Tragic epilogue to a bloody history

from page 3 of The Australian, April 29, 1996


by Stuart Washington, AAP

  Yesterday's massacre at Port Arthur cuts an indelible scar into the history of one of Australia's most brutal penal settlements -- a history already stained with blood.
  For all the suffering in Port Arthur's past and present, the historical site of its ruins is strangely beautiful, with sandstone buildings set in 45ha of open grassy parkland.
  The one-time "model prison" is set against a typically Tasmanian back-drop of a bay and islands, including the Isle of the Dead, and has become a picturesque drawcard for mainland and international tourists.
  It is this seemingly idyllic setting that became the backdrop yesterday for the worst massacre in Australia's modern history.

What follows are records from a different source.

Definition getAdjacentIntersections (size : Z) (coords : Point) : list Point :=
  let addPair := λ vec, mkPoint (i vec + i coords) (j vec + j coords) in
  filter (λ coord, inBounds size coord = true) (map addPair deltas).

(** [Immutable.Range(0, size)]. *)
Definition Range0 (size : Z) : list Z :=
  map Z.of_nat (seq 0 (Z.to_nat size)).

Definition allPositions (size : Z) : list Point :=
  let range := Range0 size in
  flat_map (λ a, map (λ b, mkPoint a b) range) range.

Section getGroup.
Variable stns : gmap Point Color.
Variable size : Z.
Variable color : Color.

(** The body of [neighbors.forEach] in [search]: a neighbour of the seed's
    colour is pushed on the queue, any other one is recorded in
    [surrounding]. *)
Definition visitNeighbor (acc : list Point * gmap Point Color) (n : Point)
  : list Point * gmap Point Color :=
  let state := getStone stns n in
  if decide (state = color) then (acc.1 ++ [n], acc.2)
  else (acc.1, <[n := state]> acc.2).

(** The inner function [search]. The recursion of the source is not
    structural; [fuel] bounds the number of calls. *)
Fixpoint search (fuel : nat) (visited : gset Point) (queue : list Point)
    (surr : gmap Point Color) : option (gset Point * gmap Point Color) :=
  match fuel with
  | O => None
  | S fuel =>
      match queue with
      | [] => Some (visited, surr)
      | stone :: queue =>
          if decide (stone ∈ visited) then search fuel visited queue surr
          else
            let neighbors := getAdjacentIntersections size stone in
            let acc := fold_left visitNeighbor neighbors (queue, surr) in
            search fuel ({[stone]} ∪ visited) acc.1 acc.2
      end
  end.
End getGroup.

(** Calls of [search] allowed to one [getGroup]: every call either drops a
    queue entry or visits a new point, and a visit pushes at most four
    entries. *)
Definition searchFuel (size : Z) : nat :=
  (5 * (Z.to_nat size * Z.to_nat size) + 7)%nat.

Definition getGroup (stns : gmap Point Color) (size : Z) (coords : Point)
  : option Group :=
  let color := getStone stns coords in
  match search stns size color (searchFuel size) ∅ [coords] ∅ with
  | None => None
  | Some (visited, surr) =>
      let libs := filter (λ kv, kv.2 = EMPTY) surr in
      Some (mkGroup (base.size libs) visited surr)
  end.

  The shootings occured on the site's busiest day of the week, when hundreds of families flock to the area, about 100km from Hobart, to view the landmark of Australia's penal past.

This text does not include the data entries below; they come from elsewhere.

(** C6 (amended). For every non-empty token whose expiry is a valid
    time, [storeTokens] followed by [getStoredTokens] yields the bundle
    with that token and with the expiry [getTokenExpiration] gives at
    store time, provided the storage accepts the write and the stored
    text decrypts to what was written. *)
Theorem storeTokens_getStoredTokens (st : Storage) (now : Z) (tok : string)
    (refresh : option string) :
  let bundle := {| token := tok; refreshToken := refresh;
                   expiresAt := getTokenExpiration now tok |} in
  tok <> EmptyString ->
  valid_time (getTokenExpiration now tok) = true ->
  getItem_throws st = None ->
  setItem_throws st "auth_tokens" (encryptData (TokenData_to_Value bundle)) = None ->
  decryptData (encryptData (TokenData_to_Value bundle))
  = json_clean (TokenData_to_Value bundle) ->
  getStoredTokens (storeTokens st now tok refresh) = Some bundle.
Proof.
  intros bundle Htok Hvalid Hget Hset Hdec.
  apply nonempty_true in Htok.
  assert (Hne : nonempty (encryptData (TokenData_to_Value bundle)) = true).
  { destruct (nonempty (encryptData (TokenData_to_Value bundle))) eqn:Hn;
      [reflexivity|].
    apply nonempty_false in Hn. rewrite Hn, decryptData_empty in Hdec.
    destruct refresh; discriminate. }
  unfold storeTokens. rewrite Hvalid. fold bundle.
  rewrite (setItem_stores st _ _ Hget Hset Hne).
  unfold getStoredTokens.
  rewrite (getItem_decrypted _ "auth_tokens" (encryptData (TokenData_to_Value bundle)));
    [| exact Hget | simpl; apply lookup_insert_eq
     | rewrite Hdec; destruct refresh; reflexivity ].
  rewrite Hdec. subst bundle.
  destruct refresh as [r|]; simpl; rewrite Htok; reflexivity.
Qed.

End StoreProperties.

(** The simulated libraries meet what [codec_roundtrip] asks for. *)
Example codec_roundtrip_sim :
  @decryptData Sim.libs (@encryptData Sim.libs SimCache.storedContacts)
  = json_clean SimCache.storedContacts.
Proof.
  eapply (@codec_roundtrip Sim.libs); try reflexivity; try discriminate.
Qed.

(** C10 on the simulated libraries, for the value [0]. *)
Lemma setItem_falsy_roundtrip_witness :
  @encryptData Sim.libs (VNum 0) = EmptyString
  /\ items (@secureStorage.setItem Sim.libs Sim.emptyStorage "user_pref_last_sync" (VNum 0))
       !! "user_pref_last_sync" = Some "0"
  /\ @secureStorage.getItem Sim.libs
       (@secureStorage.setItem Sim.libs Sim.emptyStorage "user_pref_last_sync" (VNum 0))
       "user_pref_last_sync" = VNum 0.
Proof.
  apply (@setItem_falsy_roundtrip Sim.libs Sim.emptyStorage "user_pref_last_sync" (VNum 0));
    [reflexivity | reflexivity | reflexivity | discriminate | reflexivity].
Defined.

  The beauty of the area also disguises some of the worst excesses of the harsh penal period when it was used as prison from 1830 to 1877.

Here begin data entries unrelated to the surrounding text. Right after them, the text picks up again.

(** * A shallow embedding of the diff change classifier

    The development follows [analyze_commit_changes] of
    [repo_fix_summary_get_line_class_method.py]: the first counting pass
    over the lines of the diff, the second pass with the line cursors, the
    hunk lookahead and the class/method context, and the assembly of the
    result.  The outputs of the [git] commands are inputs of the model.

    Python values are modelled as follows.
    - [str]: [string]; a character is a code point below 256.
    - [int]: [Z].
    - [None]-or-value variables: [option].
    - [dict]: [gmap]; the per-file dictionary maps a key to a [value].
    - a raised exception: the [Raise] side of [result], see [exn]. *)

From Stdlib Require Import ZArith Ascii String List Lia Bool.
From stdpp Require Import base option gmap strings list.

Local Open Scope Z_scope.

(** ** Python string primitives *)

Module PyStr.

(** [s.startswith(p)] *)
Fixpoint startswith (s p : string) {struct p} : bool :=
  match p with
  | EmptyString => true
  | String b p' =>
      match s with
      | EmptyString => false
      | String a s' => if Ascii.eqb a b then startswith s' p' else false
      end
  end.

(** [sub in s] *)
Fixpoint contains (sub s : string) : bool :=
  startswith s sub ||
  match s with
  | EmptyString => false
  | String _ s' => contains sub s'
  end.

(** [s.split(sep)] for a separator that is not empty (every separator of
    the source is a literal).  The scan goes left to right; where [sep]
    starts, the current piece is closed and the separator is skipped
    ([skip] counts the characters of it still to pass).  The result is the
    first piece and the list of the pieces after it. *)
Fixpoint split_go (sep : string) (skip : nat) (s : string)
  : string * list string :=
  match s with
  | EmptyString => (EmptyString, [])
  | String c s' =>
      match skip with
      | S k => split_go sep k s'
      | O =>
          if startswith s sep
          then (EmptyString,
                let '(p, ps) := split_go sep (String.length sep - 1) s' in
                p :: ps)
          else let '(p, ps) := split_go sep 0 s' in (String c p, ps)
      end
  end.

Definition split (sep s : string) : list string :=
  let '(p, ps) := split_go sep 0 s in p :: ps.

(** [str.isspace] on one character with a code point below 256 *)
Definition isspace (c : ascii) : bool :=
  let n := nat_of_ascii c in
  ((9 <=? n) && (n <=? 13) || (28 <=? n) && (n <=? 32)
   || (n =? 133) || (n =? 160))%nat.

(** Removal of the leading and of the trailing characters that satisfy
    [sp]. *)
Fixpoint lstrip_by (sp : ascii -> bool) (s : string) : string :=
  match s with
  | EmptyString => EmptyString
  | String c s' => if sp c then lstrip_by sp s' else s
  end.

Fixpoint rstrip_by (sp : ascii -> bool) (s : string) : string :=
  match s with
  | EmptyString => EmptyString
  | String c s' =>
      match rstrip_by sp s' with
      | EmptyString => if sp c then EmptyString else String c EmptyString
      | r => String c r
      end
  end.

(** [s.strip()] *)
Definition strip (s : string) : string :=
  rstrip_by isspace (lstrip_by isspace s).

(** [s[1:]] *)
Definition drop1 (s : string) : string :=
  match s with
  | EmptyString => EmptyString
  | String _ s' => s'
  end.

Definition digit_val (c : ascii) : option Z :=
  let n := nat_of_ascii c in
  if ((48 <=? n) && (n <=? 57))%nat then Some (Z.of_nat n - 48) else None.

(** The digits of a base-10 literal after its sign: decimal digits with
    single underscores between them.  [prev] says whether the character
    before was a digit, [acc] is the value read so far. *)
Fixpoint int_digits (prev : bool) (acc : Z) (s : string) : option Z :=
  match s with
  | EmptyString => if prev then Some acc else None
  | String c s' =>
      match digit_val c with
      | Some d => int_digits true (10 * acc + d) s'
      | None =>
          if Ascii.eqb c "_" then
            if prev then int_digits false acc s' else None
          else None
      end
  end.

(** The white space that [int] accepts around a literal: unlike
    [str.isspace] it leaves out the code points 28 to 31. *)
Definition int_space (c : ascii) : bool :=
  let n := nat_of_ascii c in
  ((9 <=? n) && (n <=? 13) || (n =? 32) || (n =? 133) || (n =? 160))%nat.

(** The limit that [int] puts on the number of digits of a decimal
    literal ([sys.int_info.default_max_str_digits] of CPython 3.11, which
    the source does not change). *)
Definition max_str_digits : nat := 4300.

(** The number of digits of a literal: leading zeros count, underscores
    do not. *)
Fixpoint digit_count (s : string) : nat :=
  match s with
  | EmptyString => O
  | String c s' =>
      ((match digit_val c with Some _ => 1 | None => 0 end)
       + digit_count s')%nat
  end.

(** The literal after the white space and the sign: no value when it has
    more digits than the limit, or when it is not made of digits. *)
Definition int_literal (ds : string) : option Z :=
  if (max_str_digits <? digit_count ds)%nat then None
  else int_digits false 0 ds.

(** [int(s)]: [None] stands for the [ValueError] of a string that is not
    a base-10 integer literal, or that has more digits than the limit. *)
Definition int (s : string) : option Z :=
  match rstrip_by int_space (lstrip_by int_space s) with
  | String "+" ds => int_literal ds
  | String "-" ds => Z.opp <$> int_literal ds
  | ds => int_literal ds
  end.

End PyStr.

(** ** Values, exceptions and the per-file dictionaries *)

Inductive exn : Type :=
| KeyError (key : string)
| IndexError
| ValueError (literal : string)
| AttributeError
| TypeError.

(** A computation that returns a value or raises. *)
Inductive result (A : Type) : Type :=
| Ok (a : A)
| Raise (e : exn).
Arguments Ok {A} a.
Arguments Raise {A} e.

Global Instance result_bind : MBind result := fun A B f m =>
  match m with
  | Ok a => f a
  | Raise e => Raise e
  end.

Global Instance result_fmap : FMap result := fun A B f m =>
  match m with
  | Ok a => Ok (f a)
  | Raise e => Raise e
  end.

(** The dictionaries appended to the ["line_changes"] and the
    ["class_method_changes"] lists. *)
Inductive entry : Type :=
| change_info (type : string) (line_number : Z) (content : string)
    (class method : option string)
| class_method_change (class method : option string) (key : string)
    (line : Z) (type content : string).

Inductive value : Type :=
| VInt (n : Z)
| VList (l : list entry).

(** [lambda: {"additions": 0, "deletions": 0, "changes": 0}] *)
Definition default_stats : gmap string value :=
  {[ "additions" := VInt 0; "deletions" := VInt 0; "changes" := VInt 0 ]}.

(** [file_stats[k]] on the [defaultdict]: a missing key is inserted with
    the default before it is returned.  The pair is the dictionary after
    the access and the per-file dictionary found. *)
Definition getitem_default (fs : gmap (option string) (gmap string value))
    (k : option string)
  : gmap (option string) (gmap string value) * gmap string value :=
  match fs !! k with
  | Some d => (fs, d)
  | None => (<[k := default_stats]> fs, default_stats)
  end.

(** [file_stats[k][key] += 1] *)
Definition incr (key : string) (k : option string)
    (fs : gmap (option string) (gmap string value))
  : result (gmap (option string) (gmap string value)) :=
  let '(fs1, d) := getitem_default fs k in
  match d !! key with
  | None => Raise (KeyError key)
  | Some (VInt n) => Ok (<[k := <[key := VInt (n + 1)]> d]> fs1)
  | Some (VList _) => Raise TypeError
  end.

(** [file_stats[k][key].append(x)] *)
Definition append_to (key : string) (x : entry) (k : option string)
    (fs : gmap (option string) (gmap string value))
  : result (gmap (option string) (gmap string value)) :=
  let '(fs1, d) := getitem_default fs k in
  match d !! key with
  | None => Raise (KeyError key)
  | Some (VList l) => Ok (<[k := <[key := VList (l ++ [x])]> d]> fs1)
  | Some (VInt _) => Raise AttributeError
  end.

(** [l[n]] and [l[-1]] *)
Definition index (l : list string) (n : nat) : result string :=
  match l !! n with
  | Some x => Ok x
  | None => Raise IndexError
  end.

Definition index_last (l : list string) : result string :=
  match last l with
  | Some x => Ok x
  | None => Raise IndexError
  end.

(** [int(s)] as a computation: [ValueError s] is the [ValueError] that
    [int] raises on the argument [s]; its message quotes [s], or gives
    the number of digits when [s] exceeds the limit. *)
Definition to_int (s : string) : result Z :=
  match PyStr.int s with
  | Some n => Ok n
  | None => Raise (ValueError s)
  end.

(** Truth value of a variable that holds [None] or a string. *)
Definition truthy (o : option string) : bool :=
  match o with
  | Some s => negb (String.eqb s "")
  | None => false
  end.

(** [o or d] inside the format string of the key *)
Definition or_else (o : option string) (d : string) : string :=
  match o with
  | Some s => if String.eqb s "" then d else s
  | None => d
  end.

Definition nl : string := String "010"%char "".

(** ** The first pass: counting additions and deletions by file *)

(** [line.split(" b/")[-1]] *)
Definition file_path_of (line : string) : result string :=
  index_last (PyStr.split " b/" line).

Definition is_addition (line : string) : bool :=
  PyStr.startswith line "+" && negb (PyStr.startswith line "+++").

Definition is_deletion (line : string) : bool :=
  PyStr.startswith line "-" && negb (PyStr.startswith line "---").

Fixpoint count_pass (lines : list string)
    (fs : gmap (option string) (gmap string value))
    (current_file : option string)
  : result (gmap (option string) (gmap string value)) :=
  match lines with
  | [] => Ok fs
  | line :: rest =>
      if PyStr.startswith line "diff --git" then
        file_path ← file_path_of line;
        count_pass rest fs (Some file_path)
      else if is_addition line then
        fs1 ← incr "additions" current_file fs;
        fs2 ← incr "changes" current_file fs1;
        count_pass rest fs2 current_file
      else if is_deletion line then
        fs1 ← incr "deletions" current_file fs;
        fs2 ← incr "changes" current_file fs1;
        count_pass rest fs2 current_file
      else count_pass rest fs current_file
  end.

(** ** The second pass: cursors, lookahead and context *)

Record state : Type := State {
  file_stats : gmap (option string) (gmap string value);
  current_file : option string;
  current_class : option string;
  current_method : option string;
  old_line_num : option Z;
  new_line_num : option Z;
  i : nat
}.

(** [ctx_line.split("class ")[1].split("(")[0].split(":")[0].strip()] *)
Definition class_match_of (ctx_line : string) : result string :=
  a ← index (PyStr.split "class " ctx_line) 1;
  b ← index (PyStr.split "(" a) 0;
  c ← index (PyStr.split ":" b) 0;
  Ok (PyStr.strip c).

(** [line.split("def ")[1].split("(")[0].strip()] *)
Definition method_match_of (line : string) : result string :=
  a ← index (PyStr.split "def " line) 1;
  b ← index (PyStr.split "(" a) 0;
  Ok (PyStr.strip b).

Definition has_class (line : string) : bool :=
  PyStr.contains "class " line && PyStr.contains ":" line.

Definition has_def (line : string) : bool :=
  PyStr.contains "def " line && PyStr.contains ":" line.

(** The starting line numbers of a hunk header: [abs(int(...))] of the
    pre-image range and [int(...)] of the post-image range. *)
Definition hunk_starts (line : string) : result (Z * Z) :=
  line_info ← PyStr.strip <$> index (PyStr.split "@@" line) 1;
  let line_numbers := PyStr.split " " line_info in
  old_range ← index line_numbers 0;
  new_range ← index line_numbers 1;
  old_tok ← index (PyStr.split "," old_range) 0;
  old ← to_int old_tok;
  new_tok ← index (PyStr.split "," new_range) 0;
  new ← to_int new_tok;
  Ok (Z.abs old, new).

  It has been a tourist attraction ever since.
  At its peak the settlement, isolated geographically by the Tasman Peninsula's land bridge of Eaglehawk Neck, housed about 1200 convicts and 1000 others.
  Its hounding penitentiary was over-taken in 1852 by the "model prison", which replaced the rule of the lash and other instruments of torture with methods of correction which were possibly even crueller.
  This included prisoners being locked in solitary confinement to work in total silence, with the system extending to prisoners wearing masks whenever they left their cells.
  Similarly inmates attended services together in the chapel -- but they were segregated individually in boxes that faced only the chaplain.
  Any wavering and prisoners faced imprisonment in darkness and silence on bread and water for up to 30 days.
  The crimes for which the prisoners were serving sentence included burglary, receiving, forging, uttering and unnatural acts.
  The Isle of the Dead is perhaps the strongest mute testament to the suffering at the convict settlement -- it houses the graves of 180 non-convicts and 1796 convicts and paupers.